Chemical transformation of 2-methyltetrol sulfates (2-MTS), key isoprene-derived secondary organic aerosol (SOA) constituents, through heterogeneous hydroxyl radical (^•OH) oxidation can result in the formation of previously unidentified atmospheric organosulfates (OSs). However, detected OSs cannot fully account for the sulfur content released from reacted 2-MTS, indicating the existence of sulfur in forms other than OSs such as inorganic sulfates. This work investigated the formation of inorganic sulfates through heterogeneous ^•OH oxidation of 2-MTS aerosols.

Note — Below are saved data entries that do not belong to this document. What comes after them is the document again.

(** Fewer messages, and fewer nodes about to ask. *)
Lemma inv_lose c V K c' :
  cluster_inv c V K → members c' = members c → calling c' ⊆ calling c →
  asked c' `sublist_of` asked c → answered c' `sublist_of` answered c → cluster_inv c' V K.
Proof.
  intros [I1 I2 I3 I4 I5 I6 I7] Hm Hc Ha Hr.
  assert (granted (answered c') `sublist_of` granted (answered c)) as Hg.
  { apply fmap_sublist. clear -Hr. induction Hr as [|x l1 l2 Hl IH|x l1 l2 Hl IH]; [done|..]; rewrite !filter_cons.
    - destruct (decide _); [by apply sublist_skip|done].
    - destruct (decide _); [by apply sublist_cons|done]. }
  assert (ballots c' K `sublist_of` ballots c K) as Hb.
  { apply sublist_app; [done|]. apply sublist_app; [done|]. by apply fmap_sublist. }
  split; rewrite ?Hm; try done.
  - by eapply sublist_NoDup.
  - intros t cand v Hin. destruct (I3 t cand v) as (Hv & Hne & w & Hw & Ht & Hcal).
    { by eapply sublist_subseteq. }
    split_and!; [done..|]. exists w. split_and!; [done..|]. intros Hx. apply Hcal. by apply Hc.
  - intros cand v req Hin. eapply I4. by eapply sublist_subseteq.
  - intros t cand v Hin. apply I5. apply elem_of_app in Hin as [?|?]; apply elem_of_app; [by left|right].
    by eapply sublist_subseteq.
Qed.

(** A node changes and casts a vote. *)
Lemma inv_cast c V K id w w' x :
  cluster_inv c V K → members c !! id = Some w → evolves (fst w) (fst w') → x ≠ [] →
  voted_for_ (fst w') = x → (∀ y, (current_term_ (fst w'), id, y) ∈ V → y = x) →
  node_ok ((current_term_ (fst w'), id, x) :: V) K id (fst w') →
  cluster_inv (with_member id w' c) ((current_term_ (fst w'), id, x) :: V) K.
Proof.
  intros [I1 I2 I3 I4 I5 I6 I7] Hw He Hx Hv Hf Hok. pose proof (I1 id w Hw) as [Hid Hok0].
  set (t' := current_term_ (fst w')) in *.
  split; cbn [members with_member calling asked answered]; try done.
  - intros i u. rewrite lookup_insert_Some. intros [[<- <-]|[_ Hu]]; [done|].
    destruct (I1 i u Hu) as [Hi Hoki]. split; [done|].
    eapply node_ok_more; [|intros ?; reflexivity|exact Hoki]. intros ?. by right.
  - intros t cand v Hin. destruct (I3 t cand v Hin) as (Hvp & Hne & u & Hu & Ht & Hc).
    split; [done|]. split; [done|]. destruct (decide (cand = id)) as [->|].
    + exists w'. rewrite lookup_insert_eq. split; [done|]. rewrite Hw in Hu. injection Hu as <-.
      destruct (He (no_mirrored _ _ _ _ Hok0)) as [_ [Hle _]]. split; [lia|]. intros Hcal.
      specialize (Hc Hcal). lia.
    + exists u. by rewrite lookup_insert_ne.
  - intros t cand v Hin. right. by apply I5.
  - intros t v y Hin. apply elem_of_cons in Hin as [[= -> -> ->]|Hin].
    { split; [done|]. exists w'. rewrite lookup_insert_eq. split_and!; done. }
    destruct (I6 t v y Hin) as (Hy & u & Hu & Ht). split; [done|].
    destruct (decide (v = id)) as [->|].
    + exists w'. rewrite lookup_insert_eq. split; [done|]. rewrite Hw in Hu. injection Hu as <-.
      by apply (votes_keep t y (fst w)); [apply Hok0|done..].
    + exists u. by rewrite lookup_insert_ne.
  - intros t v y z [[= -> -> ->]|Hy]%elem_of_cons [[= Ez]|Hz]%elem_of_cons; subst; try done.
    + symmetry. by apply Hf.
    + by apply Hf.
    + by apply (I7 t v).
Qed.

(** Messages change hands, and no ballot is made up. *)
Lemma inv_moved c V K c' K' :
  cluster_inv c V K → members c' = members c → calling c' = calling c →
  ballots c' K' ≡ₚ ballots c K → asked c' ⊆ asked c →
  (∀ t cand v, (t, cand, v) ∈ K' ++ granted (answered c') → (t, v, cand) ∈ V) →
  (∀ t id, zlen (tally t id K) <= zlen (tally t id K')) → cluster_inv c' V K'.
Proof.
  intros [I1 I2 I3 I4 I5 I6 I7] Hm Hc Hp Ha Hg Ht. split; rewrite ?Hm, ?Hc; try done.
  - intros id w Hw. destruct (I1 id w Hw) as [Hid Hok]. split; [done|].
    eapply node_ok_more; [done| |exact Hok]. intros t. apply Ht.
  - by rewrite Hp.
  - intros t cand v. rewrite Hp. apply I3.
  - intros cand v req Hin. apply (I4 cand v). by apply Ha.
Qed.

Context (P_nodup : NoDup P) (P_named : [] ∉ P).

Lemma inv_local c V K id w w' :
  cluster_inv c V K → members c !! id = Some w → evolves (fst w) (fst w') → quiet (fst w) (fst w') →
  cluster_inv (with_member id w' c) V K.
Proof.
  intros HI Hw He Hq. apply (inv_member c V K id w); try done.
  by eapply node_ok_quiet; [apply (ci_node _ _ _ HI)|..].
Qed.

Lemma inv_candidate c V K id st e :
  cluster_inv c V K → members c !! id = Some (st, e) → 0 <= current_term_ st < 2 ^ 64 - 1 →
  cluster_inv (with_calling ({[id]} ∪ calling c) (with_member id (BecomeCandidate st, e) c))
    ((current_term_ (BecomeCandidate st), id, id) :: V) K.
Proof using P_named.
  intros HI Hw Ht. destruct (BecomeCandidate_role st Ht) as (Rc & Ri & Rs & Rt & Rv & Rf).
  destruct (ci_node _ _ _ HI id _ Hw) as [Hid Hok]. cbn [fst] in Hok.
  assert (evolves st (BecomeCandidate st)) as He by (by apply BecomeCandidate_evolves).
  assert (cluster_inv (with_member id (BecomeCandidate st, e) c)
    ((current_term_ (BecomeCandidate st), id, id) :: V) K) as HI1.
  { apply (inv_cast c V K id (st, e) (BecomeCandidate st, e) id HI Hw He).
    - intros ->. by apply P_named.
    - cbn [fst]. rewrite Rf. apply Hok.
    - cbn [fst]. rewrite Rt. intros y Hy. destruct (ci_votes _ _ _ HI _ _ _ Hy) as (_ & u & Hu & Hle & _).
      rewrite Hw in Hu. injection Hu as <-. cbn [fst] in Hle. lia.
    - cbn [fst]. destruct (He (no_mirrored _ _ _ _ Hok)) as [Hm _]. split; try congruence.
      + rewrite Ri. apply Hok.
      + rewrite Rc. apply Hok.
      + rewrite Rc. apply Hok.
      + intros _. left.
      + intros _. rewrite Rv. pose proof (zlen_nonneg (tally (current_term_ (BecomeCandidate st)) id K)). lia. }
  destruct HI1 as [I1 I2 I3 I4 I5 I6 I7]. split; try done.
  intros t cand v Hin. destruct (I3 t cand v Hin) as (Hv & Hne & w & Hu & Hle & Hc).
  split_and!; [done..|]. exists w. split_and!; [done..|].
  cbn [calling with_calling]. intros [->%elem_of_singleton|Hcal]%elem_of_union; [|by apply Hc].
  cbn [members with_calling with_member] in Hu. rewrite lookup_insert_eq in Hu. injection Hu as <-.
  cbn [fst]. destruct (ci_ballot _ _ _ HI t id v Hin) as (_ & _ & u & Hu & Htu & _).
  rewrite Hw in Hu. injection Hu as <-. cbn [fst] in Htu. lia.
Qed.

Lemma inv_ask c V K id w req :
  cluster_inv c V K → members c !! id = Some w → id ∈ calling c → vote_request (fst w) = Some req →
  cluster_inv (with_calling (calling c ∖ {[id]}) (with_asked (vote_requests id (fst w) req ++ asked c) c)) V K.
Proof using P_nodup.
  intros HI Hw Hcal Hreq. destruct (ci_node _ _ _ HI id _ Hw) as [Hid Hok].
  unfold vote_request in Hreq. apply bind_Some in Hreq as (l & _ & [= <-]).
  set (req := mkRequestVote _ _ _ _).
  set (B := map (λ p, (current_term_ (fst w), id, p)) (filter (λ p, p ≠ my_id_ (fst w)) P)).
  assert (map ask_ballot (vote_requests id (fst w) req) = B) as HB.
  { unfold vote_requests, B. rewrite map_map, (no_peers _ _ _ _ Hok). done. }
  assert (ballots (with_calling (calling c ∖ {[id]}) (with_asked (vote_requests id (fst w) req ++ asked c) c)) K ≡ₚ
    B ++ ballots c K) as Hp.
  { unfold ballots. cbn [asked answered with_calling with_asked]. rewrite map_app, HB. solve_Permutation. }
  destruct HI as [I1 I2 I3 I4 I5 I6 I7]. split; try done.
  - rewrite Hp. apply NoDup_app. split_and!; [| |done].
    + apply NoDup_fmap_2; [by intros ? ? [= ->]|]. by apply NoDup_filter.
    + intros x (p & -> & _)%list_elem_of_fmap_1 Hin. destruct (I3 _ _ _ Hin) as (_ & _ & u & Hu & _ & Hlt).
      rewrite Hw in Hu. injection Hu as <-. specialize (Hlt Hcal). lia.
  - intros t cand v. rewrite Hp, elem_of_app. cbn [members calling with_calling with_asked].
    intros [(p & [= -> -> ->] & [Hne Hp']%list_elem_of_filter)%list_elem_of_fmap_1|Hin].
    + split; [done|]. rewrite (no_id _ _ _ _ Hok) in Hne. split; [done|]. exists w.
      split_and!; [done|lia|]. intros [_ Hn]%elem_of_difference. by destruct Hn; apply elem_of_singleton.
    + destruct (I3 t cand v Hin) as (Hv & Hne & u & Hu & Hle & Hc). split_and!; [done..|].
      exists u. split_and!; [done..|]. intros [Hx _]%elem_of_difference. by apply Hc.
  - intros cand v r. cbn [asked with_calling with_asked]. intros [Hin|Hin]%elem_of_app; [|by apply (I4 cand v)].
    unfold vote_requests in Hin. apply list_elem_of_fmap_1 in Hin as (p & [= -> -> ->] & _).
    apply (no_id _ _ _ _ Hok).
Qed.

Lemma inv_elect c V K id w w' :
  cluster_inv c V K → members c !! id = Some w → state_ (fst w) = CANDIDATE →
  majority (fst w) <= votes_received_ (fst w) → BecomeLeader now uniform_int send w = Some w' →
  cluster_inv (with_member id w' c) V K.
Proof.
  intros HI Hw Hs Hmaj Hb. destruct (ci_node _ _ _ HI id _ Hw) as [Hid Hok].
  assert (evolves (fst w) (fst w')) as He.
  { eapply BecomeLeader_evolves; [apply send_evolves|done]. }
  destruct (BecomeLeader_role _ _ Hb) as (Rc & Ri & Rs & Rt).
  apply (inv_member c V K id w w' HI Hw He). destruct Hok as [Hm Hi Hni Hp Hse Hc Hl].
  destruct (He Hm) as [Hm' _]. split; try congruence.
  - intros _. rewrite Rt. apply Hse. congruence.
  - intros _. unfold majority in *. rewrite Rc, Rt. specialize (Hc Hs). lia.
Qed.
(** Outside an election nothing is sent in response to a response. *)
Lemma SendMessage_shallow d peer msg w :
  port_ok peer → sound w → state_ (fst w) ≠ CANDIDATE →
  ∃ w', send (S d) peer msg w = Some w' ∧ sound w' ∧ state_ (fst w') ≠ CANDIDATE.
Proof.
  intros Hport Hw Hst. cbn [SendMessage]. unfold port_ok in Hport.
  destruct (rfind x3a peer) as [colon|]; [|by eexists].
  destruct Hport as [port ->]. cbn [mbind option_bind].
  destruct w as [st e]. cbn [fst snd] in *. destruct (exchange _ _ _ e) as [e1 [r|]]; [|].
  2:{ eexists. split; [done|]. split; [by revert Hw; apply sound_same|done]. }
  assert (sound (st, e1)) as Hw1 by (by revert Hw; apply sound_same).
  destruct (is_request msg); [|by eexists].
  destruct (r ≫= ParseMessage) as [m|]; [|by eexists].
  destruct m as [| resp| |resp| |]; try (by eexists).
  - unfold HandleRequestVoteResponse. cbn [fst]. destruct (_ <? _).
    + eexists. split; [done|]. split; [by apply step_down_sound|].
      unfold on_node. cbn [fst]. by rewrite step_down_state.
    + rewrite bool_decide_eq_false_2 by done. by eexists.
  - destruct (HandleAppendEntriesResponse_total peer resp (st, e1) Hw1) as (w' & -> & Hs & Hc).
    eexists. split; [done|]. split; [done|]. by apply Hc.
Qed.

Lemma SendHeartbeats_total d w :
  sound w → state_ (fst w) ≠ CANDIDATE →
  ∃ w', SendHeartbeats (λ p m w, send (S d) p m w) w = Some w' ∧ sound w' ∧
    state_ (fst w') ≠ CANDIDATE.
Proof.
  intros Hw Hst. unfold SendHeartbeats. destruct (bool_decide _); [|by eexists].
  pose proof (proj2 Hw) as Hp. revert Hp. generalize (peers (config_ (fst w))). intros targets Hp.
  revert w Hw Hst. induction Hp as [|p targets Hpp Hp IH]; intros w Hw Hst; [by eexists|].
  cbn [SendHeartbeats_loop]. destruct (bool_decide _); [by apply IH|].
  destruct (subscript _ _) as [next i].
  destruct (SendMessage_shallow d p
    (APPEND_ENTRIES (heartbeat_request (fst (on_node (set_next_index_ next) w)) i))
    (on_node (set_next_index_ next) w)) as (w1 & Hs1 & Hw1 & Hst1); [done| |done|].
  { destruct w. revert Hw. by apply sound_same. }
  rewrite Hs1. by apply IH.
Qed.

Lemma BecomeLeader_total d w :
  sound w →
  ∃ w', BecomeLeader now uniform_int (λ p m w, send (S d) p m w) w = Some w' ∧ sound w'.
Proof.
  destruct w as [st e]. intros Hw. unfold BecomeLeader, lead, log_back. cbn [fst snd]. raft_simpl.
  rewrite log_back_last by (by apply wf_log_nonempty, Hw). cbn [mbind option_bind].
  destruct (init_progress _ _) as [next mtch]. cbn [mbind option_bind].
  destruct (SendHeartbeats_total d (set_match_index_ mtch
    (set_next_index_ next (set_leader_id_ (my_id_ st) (set_state_ LEADER st))), e))
    as (w' & -> & Hw' & _); [by revert Hw; apply sound_same|done|].
  eexists. split; [done|]. by apply ResetElectionTimer_sound.
Qed.

Lemma SendMessage_total d peer msg w :
  port_ok peer → sound w → ∃ w', send (S (S d)) peer msg w = Some w' ∧ sound w'.
Proof.
  intros Hport Hw.
  destruct (decide (state_ (fst w) = CANDIDATE)) as [Hst|Hst].
  2:{ destruct (SendMessage_shallow (S d) peer msg w Hport Hw Hst) as (w' & H & ? & _). eauto. }
  remember (S d) as d1 eqn:Hd1. cbn [SendMessage]. unfold port_ok in Hport.
  destruct (rfind x3a peer) as [colon|]; [|by eexists].
  destruct Hport as [port ->]. cbn [mbind option_bind].
  destruct w as [st e]. cbn [fst snd] in *. destruct (exchange _ _ _ e) as [e1 [r|]].
  2:{ eexists. split; [done|]. by revert Hw; apply sound_same. }
  assert (sound (st, e1)) as Hw1 by (by revert Hw; apply sound_same).
  destruct (is_request msg); [|by eexists].
  destruct (r ≫= ParseMessage) as [m|]; [|by eexists].
  destruct m as [|resp| |resp| |]; try (by eexists).
  - unfold HandleRequestVoteResponse. cbn [fst]. destruct (_ <? _).
    { eexists. split; [done|]. by apply step_down_sound. }
    rewrite bool_decide_eq_true_2 by done. cbn [negb].
    destruct (_ <? _); [by eexists|]. destruct (vr_granted resp); [|by eexists].
    unfold on_node. cbn [fst snd]. set (st1 := set_votes_received_ _ st).
    assert (sound (st1, e1)) as Hs1 by (by revert Hw; apply sound_same).
    destruct (_ <=? _); [|by eexists].
    destruct (BecomeLeader_total d (st1, e1) Hs1) as (w' & Hb & ?).
    subst d1. rewrite Hb. by eexists.
  - destruct (HandleAppendEntriesResponse_total peer resp (st, e1) Hw1) as (w' & -> & Hs & _).
    by eexists.
Qed.
Lemma RequestVotes_loop_total d msg targets w :
  Forall port_ok targets → sound w →
  ∃ w', RequestVotes_loop (λ p m w, send (S (S d)) p m w) msg targets w = Some w' ∧ sound w'.
Proof.
  intros Hp. revert w. induction Hp as [|p targets Hpp Hp IH]; intros w Hw; [by eexists|].
  cbn [RequestVotes_loop]. destruct (bool_decide _); [by apply IH|].
  destruct (SendMessage_total d p msg w Hpp Hw) as (w1 & -> & Hw1). by apply IH.
Qed.
Lemma HandleRequestVoteResponse_log from resp w w' :
  HandleRequestVoteResponse now uniform_int send from resp w = Some w' → same_log (fst w) (fst w').
Proof.
  unfold HandleRequestVoteResponse. destruct (_ <? vr_term resp).
  { intros [= <-]. apply step_down_log. }
  destruct (negb _); [by intros [= <-]|]. destruct (_ <? _); [by intros [= <-]|].
  destruct (vr_granted resp); [|by intros [= <-]]. cbv zeta. destruct (_ <=? _); [|by intros [= <-]].
  intros Hs. apply BecomeLeader_log in Hs. exact Hs.
Qed.

Lemma BecomeCandidate_log st : same_log st (BecomeCandidate st).
Proof. unfold BecomeCandidate, PersistState. by destruct (written _ _). Qed.
End Steps.

(** * The cluster and its append messages *)

(** [B] holds of no entry beyond the log of [st]; or [st] has nothing left of its
    log but the sentinel. *)
Definition bounded (B : LogEntry → Prop) (st : RaftNode) : Prop :=
  (∀ e, B e → le_index e <= last_index (log_ st)) ∨ (tail (log_ st) = [] ∧ 0 < snapshot_last_index_ st).

Lemma bounded_same B st st' : same_log st st' → bounded B st → bounded B st'.
Proof. unfold bounded. by intros (-> & -> & _). Qed.

Lemma last_index_single e : last_index [e] = le_index e.
Proof. done. Qed.

Lemma TakeSnapshot_finish_log snap st st' :
  TakeSnapshot_finish snap st = Some st' →
  trim_log (sm_last_included_index snap) (log_ st) = Some (log_ st') ∧
  snapshot_last_index_ st' = sm_last_included_index snap.
Proof.
  unfold TakeSnapshot_finish. intros H. apply bind_Some in H as (log & Ht & H). injection H as <-.
  unfold PersistState. by destruct (written _ _).
Qed.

Remarkably, high yields of inorganic sulfates, defined as the moles of inorganic sulfates produced per mole of reacted 2-MTS, were observed in the range from 0.48 ± 0.07 to 0.68 ± 0.07. These could be explained by the production of sulfate (SO₄^•–) and sulfite (SO₃^•–) radicals through the cleavage of C–O(S) and (C)O–S bonds, followed by aerosol-phase reactions. Additionally, nonsulfated products resulting from bond cleavage were likely volatile and evaporated into the gas phase, as evidenced by the observed aerosol mass loss (≤25%) and concurrent size reduction upon oxidation. This investigation highlights the significant transformation of sulfur from its organic to inorganic forms during the heterogeneous oxidation of 2-MTS aerosols, potentially influencing the physicochemical properties and environmental impacts of isoprene-derived SOAs.